Growing concerns about health and safety risks and increasingly high costs of metal in fluid handling systems are prompting the use of plastic pipes, faucets, valves, boilers and other components. Plastics offer the potential to build cleaner, safer and more cost-effective water systems; however, each material must undergo extensive testing.

To provide the most rigorous and sophisticated evaluation of its engineering thermoplastics, SABIC Innovative Plastics has invested in enhancements to its Fluid Engineering Center of Excellence in Bergen op Zoom, The Netherlands. The research center, which opened in 2005, now gives global customers access to a wider array of testing equipment, more extensive and longer-term tests, and expanded scientific resources to help them develop highly advanced, innovative fluid handling solutions.

“Theft of copper is just one effect of the recent increase in copper prices – another is strong interest in finding good replacements for copper,” said Frank Heessels, leader for the Fluid Engineering Center of Excellence. “Brass is another issue; because lead is used in manufacturing brass alloys, California is restricting its use for health reasons, and other jurisdictions are expected to follow. Plastics are excellent replacement materials for copper and brass. To help component manufacturers in their search to find optimal solutions, SABIC Innovative Plastics is working closely with these and other customers to provide world-class testing and evaluation facilities to drive the development of tomorrow’s fluid handling applications.”

The mission of the Fluid Center of Excellence is to identify, evaluate and help optimize resins and compounds for fluid handling. Replacing traditional copper, stainless steel, and brass with SABIC Innovative Plastics’ materials such as Noryl* resins and LNP* Lubricomp* compounds can help reduce costs, avoid the risk of lead exposure, enable part integration, and provide consistently high performance over a long lifespan.

Varied, Long-term Testing Crucial to Safety and Durability

Short-term tests, which are common for metal components, often will not provide an adequate or realistic assessment of a part’s performance over its operating life. Further, different types of plastics may respond very differently to a test, depending on the chemistry of the polymer and its reinforcement. Finally, a polymer may perform well under one set of conditions but poorly in another. Long-term testing is critical to help evaluate appropriate applications and conditions for each material, and the Centre of Excellence, with its deep understanding of how SABIC Innovative Plastics’ materials perform in this complicated environment, is an excellent resource to better help our customers.

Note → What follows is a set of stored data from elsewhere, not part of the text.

(* ===== verification/HostApi.v ===== *)
(** * Host API and diagnostics ([core/cm/lifecycle.cpp], [core/cm/queries.cpp], [sdk/plugin.h])

    The table of functions the manager hands to plugins, and the JSON document that describes
    the connections. *)

From Stdlib Require Import ZArith Strings.Byte String Lia.
From stdpp Require Import base gmap list strings numbers.
From S2P Require Import Prelude Codec Wire NonceWindow Queue Crypto Noise Session Signals Config.
From S2P Require Import CmState CmTransport CmClose CmHandshake CmDispatch CmLifecycle.

Local Open Scope Z_scope.
Local Open Scope string_scope.

(** ** The table *)

(** The entries a plugin calls; [log] only writes to the log. *)
Record host_api_t := mk_host_api {
  api_on_connect : endpoint_t -> CM Z;
  api_on_data : Z -> bytes -> CM unit;
  api_on_disconnect : Z -> Z -> CM unit;
  api_send : string -> Z -> bytes -> CM unit;
  api_send_response : Z -> Z -> bytes -> CM unit;
  api_broadcast : Z -> bytes -> CM unit;
  api_disconnect : Z -> CM unit;
  api_sign_with_device : bytes -> CM bytes;
  api_verify_signature : bytes -> bytes -> bytes -> bool;
  api_find_conn_by_pubkey : option string -> CM Z;
  api_get_peer_info : Z -> CM (Z * option endpoint_t);
  api_config_get : string -> nat -> Z * option bytes;
  api_register_handler : handler_t -> CM unit;
  api_add_transport : option string -> option endpoint_t -> option string -> CM Z;
}.

Section host_api.
Context `{CO : !CryptoOps}.

Definition s_find_conn_by_pk (hex : option string) : CM Z :=
  gets (fun c => match hex with Some h => find_conn_by_pubkey c h | None => CONN_ID_INVALID end).

(** The return code, and what is stored through the pointer. *)
Definition s_get_peer_info (id : Z) : CM (Z * option endpoint_t) :=
  gets (fun c => match get_peer_endpoint c id with Some ep => (0, Some ep) | None => (-1, None) end).

Definition fill_host_api (config : option Config) (fuel : nat) : host_api_t :=
  mk_host_api handle_connect (handle_data fuel) handle_disconnect
    (fun uri t p => send_uri uri t p ;; mret tt) (fun id t p => send_id id t p ;; mret tt) broadcast cm_disconnect
    (fun d => gets (fun c => s_sign c d)) s_verify s_find_conn_by_pk s_get_peer_info (s_config_get config)
    register_handler_from_connector handle_add_transport.

(** ** What plugins can do *)

Inductive host_request :=
  | ReqOnConnect (ep : endpoint_t)
  | ReqOnData (id : Z) (raw : bytes)
  | ReqOnDisconnect (id error : Z)
  | ReqSend (uri : string) (t : Z) (p : bytes)
  | ReqSendResponse (id t : Z) (p : bytes)
  | ReqBroadcast (t : Z) (p : bytes)
  | ReqDisconnect (id : Z)
  | ReqSign (data : bytes)
  | ReqFind (hex : option string)
  | ReqPeerInfo (id : Z)
  | ReqRegister (h : handler_t)
  | ReqAddTransport (pk : option string) (ep : option endpoint_t) (scheme : option string).

(** The state after a request through the table. *)
Definition serve (api : host_api_t) (r : host_request) (c : cm) : cm :=
  match r with
  | ReqOnConnect ep => (api_on_connect api ep c).2
  | ReqOnData id raw => (api_on_data api id raw c).2
  | ReqOnDisconnect id e => (api_on_disconnect api id e c).2
  | ReqSend uri t p => (api_send api uri t p c).2
  | ReqSendResponse id t p => (api_send_response api id t p c).2
  | ReqBroadcast t p => (api_broadcast api t p c).2
  | ReqDisconnect id => (api_disconnect api id c).2
  | ReqSign d => (api_sign_with_device api d c).2
  | ReqFind hex => (api_find_conn_by_pubkey api hex c).2
  | ReqPeerInfo id => (api_get_peer_info api id c).2
  | ReqRegister h => (api_register_handler api h c).2
  | ReqAddTransport pk ep s => (api_add_transport api pk ep s c).2
  end.

(** The calls of the manager's API a request stands for. *)
Definition as_calls (r : host_request) : list api_call :=
  match r with
  | ReqOnConnect ep => [ApiOnConnect ep]
  | ReqOnData id raw => [ApiOnData id raw]
  | ReqOnDisconnect id e => [ApiOnDisconnect id e]
  | ReqSend uri t p => [ApiSendUri uri t p]
  | ReqSendResponse id t p => [ApiSendId id t p]
  | ReqBroadcast t p => [ApiBroadcast t p]
  | ReqDisconnect id => [ApiDisconnect id]
  | ReqSign _ | ReqFind _ | ReqPeerInfo _ => []
  | ReqRegister h => [ApiRegisterFromConnector h]
  | ReqAddTransport pk ep s => [ApiAddTransport pk ep s]
  end.

(** A plugin can do no more through the table than a sequence of API calls, so that what
    holds in every reachable state holds with plugins as well. *)
Lemma host_api_is_calls config fuel reqs c :
  fold_left (fun c r => serve (fill_host_api config fuel) r c) reqs c =
  run_calls fuel (concat (map as_calls reqs)) c.
Proof.
  revert c. induction reqs as [|r reqs IH]; intros c; [done|]. simpl. rewrite IH. unfold run_calls.
  rewrite fold_left_app. f_equal. destruct r; simpl; try done; unfold mbind, cm_bind; by case_match.
Qed.
End host_api.

(** ** [dump_connections] *)

Definition state_code (s : conn_state_t) : Z :=
  match s with
  | STATE_CONNECTING => 0
  | STATE_NOISE_HANDSHAKE => 1
  | STATE_ESTABLISHED => 2
  | STATE_CLOSING => 3
  | STATE_CLOSED => 4
  end.

(** Objects are written with their members in key order. *)
Definition path_json (tp : TransportPath) : json :=
  JObject
    [("active", JBool (tp_active tp)); ("errors", JInt (tp_consecutive_errors tp)); ("priority", JInt (tp_priority tp));
     ("rtt_us", JInt (tp_last_rtt_us tp)); ("scheme", JString (tp_scheme tp));
     ("transport_id", JInt (tp_transport_conn_id tp))].

Definition connection_json (c : cm) (cid : Z) (rec : ConnectionRecord) : json :=
  JObject
    ([("address", JString (ep_address (r_remote rec))); ("authenticated", JBool (r_peer_authenticated rec));
      ("id", JInt cid); ("initiator", JBool (r_is_initiator rec)); ("localhost", JBool (r_is_localhost rec))]
     ++ (if r_peer_authenticated rec then [("peer_pubkey", JString (bytes_to_hex (r_peer_user_pubkey rec)))] else [])
     ++ [("pending_bytes", JInt (from_option pending_bytes 0 (c_send_queues c !! cid)));
         ("port", JInt (ep_port (r_remote rec)));
         ("scheme", JString (if String.eqb (r_negotiated_scheme rec) "" then r_local_scheme rec
                             else r_negotiated_scheme rec));
         ("state", JInt (state_code (r_state rec)));
         ("transport_paths", JArray (map path_json (r_transport_paths rec)))]).

Definition dump_document (c : cm) : json :=
  JArray (map (fun kv => connection_json c kv.1 kv.2) (map_to_list (c_records c))).

Definition dump_connections (dump : json -> option string) (c : cm) : option string := dump (dump_document c).

(** The document lists each connection once, with its id, its state and, exactly for an
    authenticated peer, the peer's key. *)
Lemma dump_entry c cid rec :
  c_records c !! cid = Some rec ->
  exists entry, dump_document c = JArray (map (fun kv => connection_json c kv.1 kv.2) (map_to_list (c_records c))) /\
    entry ∈ map (fun kv => connection_json c kv.1 kv.2) (map_to_list (c_records c)) /\
    member entry "id" = Some (JInt cid) /\ member entry "state" = Some (JInt (state_code (r_state rec))) /\
    member entry "peer_pubkey" =
      (if r_peer_authenticated rec then Some (JString (bytes_to_hex (r_peer_user_pubkey rec))) else None).
Proof.
  intros Hr. exists (connection_json c cid rec). split; [done|]. split.
  { apply list_elem_of_In, (in_map (fun kv => connection_json c kv.1 kv.2) _ (cid, rec)), list_elem_of_In.
    by apply elem_of_map_to_list. }
  unfold connection_json. by destruct (r_peer_authenticated rec).
Qed.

To provide this much needed customer support, the Fluid Engineering Center, which already possesses constant pressure creep rupture (LTHS) and fatigue testing (fluctuating pressure) capabilities, has added new equipment and testing procedures:

  • Chlorine exposure test to measure the effect of chlorinated water – especially hot water – on plastics.
  • Hot-cold shock test to evaluate the durability of connectors and seals in water pipes exposed to rapid and repeated temperature changes.
  • Bending creep rupture test to study the long-term strength of bars exposed to hot water and a continuous load.

Another aspect of the center’s expanded capabilities is greater variety in applications to be tested. “We expanded our tests to include applications such as boilers, faucets, pipe connectors and threaded pipes to better understand how material behavior can translate to application performance. They also give us feedback about how to improve materials to best meet our customers’ needs. As a result, SABIC Innovative Plastics has developed advanced compounds that offer performance targeted at specific water handling scenarios,” Heessels said.

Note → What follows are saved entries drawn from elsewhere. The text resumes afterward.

(* ===== verification/CmFrame.v ===== *)
(** * Connection manager: what an operation leaves alone

    Most operations of the manager only send, count and notify: they change packet
    counters, path error counts, heartbeat fields and the receive window of a record and
    never its identity, state or keys.  [quiet] is that frame condition as a preorder on
    states, [Quiet m] says an operation respects it, and the lemmas below prove it for
    every such operation once, so that the invariants of [CmInvariant] only have to look
    at the operations that are not quiet. *)

From Stdlib Require Import ZArith Strings.Byte String Lia.
From stdpp Require Import base gmap list strings numbers.
From S2P Require Import Prelude Codec Wire NonceWindow Queue Crypto Noise Session Signals.
From S2P Require Import CmState CmTransport CmClose CmHandshake CmDispatch CmLifecycle.

Local Open Scope Z_scope.

(** The session of a record up to its receive window. *)
Definition session_keys (r : ConnectionRecord) : option (bytes * bytes * bytes) :=
  (fun s => (send_key s, recv_key s, handshake_hash s)) <$> r_session r.

(** The transport ids of a record. *)
Definition path_ids (r : ConnectionRecord) : list Z :=
  tp_transport_conn_id <$> r_transport_paths r.

(** Everything about a record that a quiet operation keeps. *)
Definition core_of (r : ConnectionRecord) :=
  (r_id r, r_state r, r_remote r, (r_peer_user_pubkey r, r_peer_device_pubkey r),
   (r_peer_authenticated r, r_is_localhost r, r_localhost_passthrough r, r_is_initiator r),
   r_handshake r, session_keys r, path_ids r, r_recv_buf r).

(** The counters of failed authentications and decryptions. *)
Definition failures (b : SignalBus) : Z * Z := (auth_fail (accum b), decrypt_fail (accum b)).

Record quiet (c c' : cm) : Prop := mk_quiet {
  q_records : forall id, core_of <$> (c_records c' !! id) = core_of <$> (c_records c !! id);
  q_identity : c_identity c' = c_identity c;
  q_shutting : c_shutting_down c' = c_shutting_down c;
  q_next : c_next_id c' = c_next_id c;
  q_in_flight : c_in_flight_dispatches c' = c_in_flight_dispatches c;
  q_prio : c_scheme_priority c' = c_scheme_priority c;
  q_handlers : c_handler_entries c' = c_handler_entries c;
  q_connectors : c_connectors c' = c_connectors c;
  q_uri : c_uri_index c' = c_uri_index c;
  q_pk : c_pk_index c' = c_pk_index c;
  q_transport : c_transport_index c' = c_transport_index c;
  q_pending : c_pending_messages c' = c_pending_messages c;
  q_channels : channels (c_bus c') = channels (c_bus c) /\ wildcards (c_bus c') = wildcards (c_bus c);
  q_failures : failures (c_bus c') = failures (c_bus c);
  q_trace : c_trace c `prefix_of` c_trace c';
}.

#[export] Instance quiet_preorder : PreOrder quiet.
Proof.
  split.
  - intros c. by split.
  - intros a b c [] []. split; try congruence; solve [intuition congruence | by etrans].
Qed.

Definition Quiet {A} (m : CM A) : Prop := forall c, quiet c (snd (m c)).

Lemma Quiet_ret {A} (a : A) : Quiet (mret a).
Proof. intros c. simpl. done. Qed.

Lemma Quiet_bind {A B} (m : CM A) (k : A -> CM B) :
  Quiet m -> (forall a, Quiet (k a)) -> Quiet (m ≫= k).
Proof.
  intros Hm Hk c. unfold mbind, cm_bind. specialize (Hm c).
  destruct (m c) as [a c']. simpl in Hm. etrans; [done|apply Hk].
Qed.

Lemma Quiet_gets {A} (f : cm -> A) : Quiet (gets f).
Proof. intros c. simpl. done. Qed.

Lemma Quiet_for_each {A} (l : list A) (f : A -> CM unit) :
  (forall a, Quiet (f a)) -> Quiet (for_each l f).
Proof. intros Hf. induction l; simpl; [apply Quiet_ret|]. by apply Quiet_bind. Qed.

Lemma Quiet_emit_ev e : Quiet (emit_ev e).
Proof. intros c. split; try done. simpl. by apply prefix_app_r. Qed.

(** A bus update that keeps the subscriptions and counts no failure. *)
Lemma Quiet_on_bus f :
  (forall b, channels (f b) = channels b /\ wildcards (f b) = wildcards b) ->
  (forall b, failures (f b) = failures b) -> Quiet (on_bus f).
Proof. intros Hf Hn c. split; try done; simpl; [apply Hf|apply Hn]. Qed.

Ltac solve_failures :=
  let b := fresh "b" in intros b; unfold failures; simpl; by destruct (accum b).

Lemma Quiet_upd_record id f : (forall r, core_of (f r) = core_of r) -> Quiet (upd_record id f).
Proof.
  intros Hf c. split; try done. intros i. simpl.
  destruct (decide (i = id)) as [->|Hne].
  - rewrite lookup_alter_eq. destruct (c_records c !! id); simpl; [by rewrite Hf|done].
  - by rewrite lookup_alter_ne.
Qed.

Create HintDb quiet.
#[export] Hint Resolve Quiet_ret Quiet_gets Quiet_for_each Quiet_emit_ev Quiet_bind : quiet.

(** Splits a computation into its commands; what is left are the calls with their own
    lemma and the record updates, whose [core_of] is unchanged by computation. *)
Ltac quiet_step :=
  match goal with
  | |- forall _, _ => intros ?
  | |- Quiet (mret _) => apply Quiet_ret
  | |- Quiet (_ ≫= _) => apply Quiet_bind
  | |- Quiet (gets _) => apply Quiet_gets
  | |- Quiet (rcu_find _) => apply Quiet_gets
  | |- Quiet (emit_ev _) => apply Quiet_emit_ev
  | |- Quiet (stat _ _ _) => apply Quiet_on_bus; [done|solve_failures]
  | |- Quiet (drop_pkt _ _) => apply Quiet_on_bus; [done|solve_failures]
  | |- Quiet (on_bus _) => apply Quiet_on_bus; [done|solve_failures]
  | |- Quiet (for_each _ _) => apply Quiet_for_each
  | |- Quiet (upd_record _ _) => by apply Quiet_upd_record
  | |- Quiet (match ?x with _ => _ end) => destruct x
  | |- Quiet _ => solve [auto with quiet nocore]
  end.
Ltac solve_quiet := repeat quiet_step.

Section frames.
Context `{CO : !CryptoOps}.

Lemma Quiet_find_connector s : Quiet (find_connector s).
Proof. apply Quiet_gets. Qed.
Hint Resolve Quiet_find_connector : quiet.

Lemma Quiet_resolve_uri uri : Quiet (resolve_uri uri).
Proof. apply Quiet_gets. Qed.

Lemma Quiet_next_rc ops : Quiet (next_rc ops).
Proof. intros c. by split. Qed.
Hint Resolve Quiet_next_rc : quiet.

Lemma Quiet_put_queue id q : Quiet (put_queue id q).
Proof. intros c. by split. Qed.
Hint Resolve Quiet_put_queue : quiet.

Lemma Quiet_get_or_create id : Quiet (get_or_create_queue id).
Proof. unfold get_or_create_queue. solve_quiet. intros c. by split. Qed.
Hint Resolve Quiet_get_or_create : quiet.

Lemma Quiet_build_frame id t p : Quiet (build_frame id t p).
Proof. unfold build_frame, fetch_packet_id. solve_quiet. Qed.
Hint Resolve Quiet_build_frame : quiet.

Lemma Quiet_send_each id s ops ok fs : Quiet (send_each id s ops ok fs).
Proof. revert ok. induction fs as [|f fs IH]; intros ok; simpl; solve_quiet. Qed.
Hint Resolve Quiet_send_each : quiet.

Lemma Quiet_flush_frames id s ops fs : Quiet (flush_frames_to_connector id s ops fs).
Proof. unfold flush_frames_to_connector. solve_quiet. Qed.
Hint Resolve Quiet_flush_frames : quiet.

(** A path update that keeps the transport id. *)
Lemma Quiet_upd_path id i f :
  (forall p, tp_transport_conn_id (f p) = tp_transport_conn_id p) -> Quiet (upd_path id i f).
Proof.
  intros Hf. apply Quiet_upd_record. intros r. unfold core_of, path_ids. simpl.
  do 2 f_equal. rewrite (list_fmap_alter _ f (fun x => x)) by (apply Forall_forall; auto).
  apply list_eq. intros j. rewrite list_lookup_alter.
  case_match; subst; [|done]. by destruct (_ !! j).
Qed.

Lemma path_error_id p : tp_transport_conn_id (path_error p) = tp_transport_conn_id p.
Proof. unfold path_error. by case_match. Qed.

Lemma Quiet_try_paths id ps b : Quiet (try_paths id ps b).
Proof.
  induction ps as [|[i p] ps IH]; simpl; solve_quiet;
    try (apply Quiet_upd_path; intros; apply path_error_id || done).
Qed.
Hint Resolve Quiet_try_paths : quiet.

Lemma Quiet_flush_queue id : Quiet (flush_queue id).
Proof. unfold flush_queue. solve_quiet. Qed.
Hint Resolve Quiet_flush_queue : quiet.

Lemma Quiet_send_frame id t p : Quiet (send_frame id t p).
Proof. unfold send_frame. solve_quiet. Qed.
Hint Resolve Quiet_send_frame : quiet.

Lemma Quiet_send_id id t p : Quiet (send_id id t p).
Proof. unfold send_id. solve_quiet. Qed.

Lemma Quiet_broadcast t p : Quiet (broadcast t p).
Proof. unfold broadcast. solve_quiet. Qed.

Lemma Quiet_notify uri st : Quiet (notify_handlers uri st).
Proof. unfold notify_handlers. solve_quiet. Qed.
Hint Resolve Quiet_notify : quiet.

Lemma Quiet_close_paths ps : Quiet (close_paths ps).
Proof. induction ps as [|p ps IH]; simpl; solve_quiet. Qed.
Hint Resolve Quiet_close_paths : quiet.

Lemma Quiet_disconnect id : Quiet (cm_disconnect id).
Proof. unfold cm_disconnect. solve_quiet. intros c. by split. Qed.
Hint Resolve Quiet_disconnect : quiet.

Lemma Quiet_hard_close s ops t : Quiet (hard_close s ops t).
Proof. unfold hard_close. solve_quiet. Qed.
Hint Resolve Quiet_hard_close : quiet.

Lemma Quiet_close_now_paths ps : Quiet (close_now_paths ps).
Proof. induction ps as [|p ps IH]; simpl; solve_quiet. Qed.
Hint Resolve Quiet_close_now_paths : quiet.

Lemma Quiet_close_now id : Quiet (close_now id).
Proof. unfold close_now. solve_quiet. Qed.
Hint Resolve Quiet_close_now : quiet.

Lemma Quiet_draw : Quiet draw_random.
Proof. intros c. by split. Qed.
Hint Resolve Quiet_draw : quiet.

Lemma Quiet_try_upgrade r b pk ss : Quiet (try_upgrade r b pk ss).
Proof. induction ss as [|s ss IH]; simpl; solve_quiet. Qed.
Hint Resolve Quiet_try_upgrade : quiet.

Lemma Quiet_upgrade id : Quiet (schedule_transport_upgrade id).
Proof. unfold schedule_transport_upgrade. solve_quiet. Qed.

Lemma Quiet_relay_seen hdr : Quiet (relay_seen hdr).
Proof. intros c. unfold relay_seen. case_match; by split. Qed.
Hint Resolve Quiet_relay_seen : quiet.

Lemma Quiet_relay e t d i : Quiet (relay e t d i).
Proof. unfold relay. solve_quiet. Qed.
Hint Resolve Quiet_relay : quiet.

Lemma Quiet_send_heartbeat id : Quiet (send_heartbeat id).
Proof. unfold send_heartbeat. solve_quiet. Qed.
Hint Resolve Quiet_send_heartbeat : quiet.

Lemma Quiet_heartbeat id p : Quiet (handle_heartbeat id p).
Proof. unfold handle_heartbeat. solve_quiet. by apply Quiet_upd_path. Qed.
Hint Resolve Quiet_heartbeat : quiet.

Lemma Quiet_check_heartbeat id : Quiet (check_heartbeat id).
Proof. unfold check_heartbeat. solve_quiet. Qed.
Hint Resolve Quiet_check_heartbeat : quiet.

Lemma Quiet_check_heartbeats : Quiet check_heartbeat_timeouts.
Proof. unfold check_heartbeat_timeouts. solve_quiet. Qed.

Lemma Quiet_run_handlers id r hdr d ts : Quiet (run_handlers id r hdr d ts).
Proof. unfold run_handlers. solve_quiet. Qed.
Hint Resolve Quiet_run_handlers : quiet.

Lemma Quiet_connect uri : Quiet (cm_connect uri).
Proof. unfold cm_connect. solve_quiet. Qed.
End frames.

#[export] Hint Resolve Quiet_find_connector Quiet_resolve_uri Quiet_next_rc Quiet_put_queue Quiet_get_or_create
  Quiet_build_frame Quiet_flush_frames Quiet_flush_queue Quiet_send_frame Quiet_send_id
  Quiet_broadcast Quiet_notify Quiet_disconnect Quiet_close_now Quiet_draw Quiet_upgrade
  Quiet_relay_seen Quiet_relay Quiet_send_heartbeat Quiet_heartbeat Quiet_check_heartbeats
  Quiet_run_handlers Quiet_connect : quiet.

(** ** Closing a connection *)

(** Removing the transports of a record from the index. *)
Definition erase_tids (id : Z) (ps : list TransportPath) (ti : gmap Z Z) : gmap Z Z :=
  fold_left (fun ti tp => if tp_transport_conn_id tp =? id then ti
                          else delete (tp_transport_conn_id tp) ti) ps ti.

Lemma erase_tids_lookup id ps ti tid :
  erase_tids id ps ti !! tid =
    if decide (tid <> id /\ tid ∈ tp_transport_conn_id <$> ps) then None else ti !! tid.
Proof.
  revert ti. unfold erase_tids.
  induction ps as [|tp ps IH]; intros ti; simpl; [case_decide; set_solver|].
  rewrite IH. destruct (Z.eqb_spec (tp_transport_conn_id tp) id) as [He|He];
    repeat case_decide; try done; try set_solver.
  - destruct (decide (tid = tp_transport_conn_id tp)) as [->|Hne];
      [by rewrite lookup_delete_eq|]. set_solver.
  - rewrite lookup_delete_ne; [done|]. set_solver.
Qed.

Lemma erase_paths_run id ps c :
  snd (for_each ps (fun tp => if tp_transport_conn_id tp =? id then mret tt
                              else erase_transport (tp_transport_conn_id tp)) c) =
  set_c_transport_index (erase_tids id ps (c_transport_index c)) c.
Proof.
  revert c. induction ps as [|tp ps IH]; intros c; simpl; [by destruct c|].
  unfold mbind, cm_bind. destruct (tp_transport_conn_id tp =? id); simpl; by rewrite IH.
Qed.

High-Performance Resins and Compounds

SABIC Innovative Plastics’ Noryl and Noryl GTX* resins are used widely in water meter components and pump impellers, due to their low water absorption and dimensional stability that provide better accuracy and performance.

LNP Lubricomp graphite-filled compounds are an excellent material candidate for water applications such as water meter pistons due to their abrasion and wear resistance, hydrolytic and dimensional stability, and low coefficient of friction.

Ultem* resin is an excellent material candidate for highly technical applications requiring high temperature, tight dimension and long term stability in combination with potable water approvals.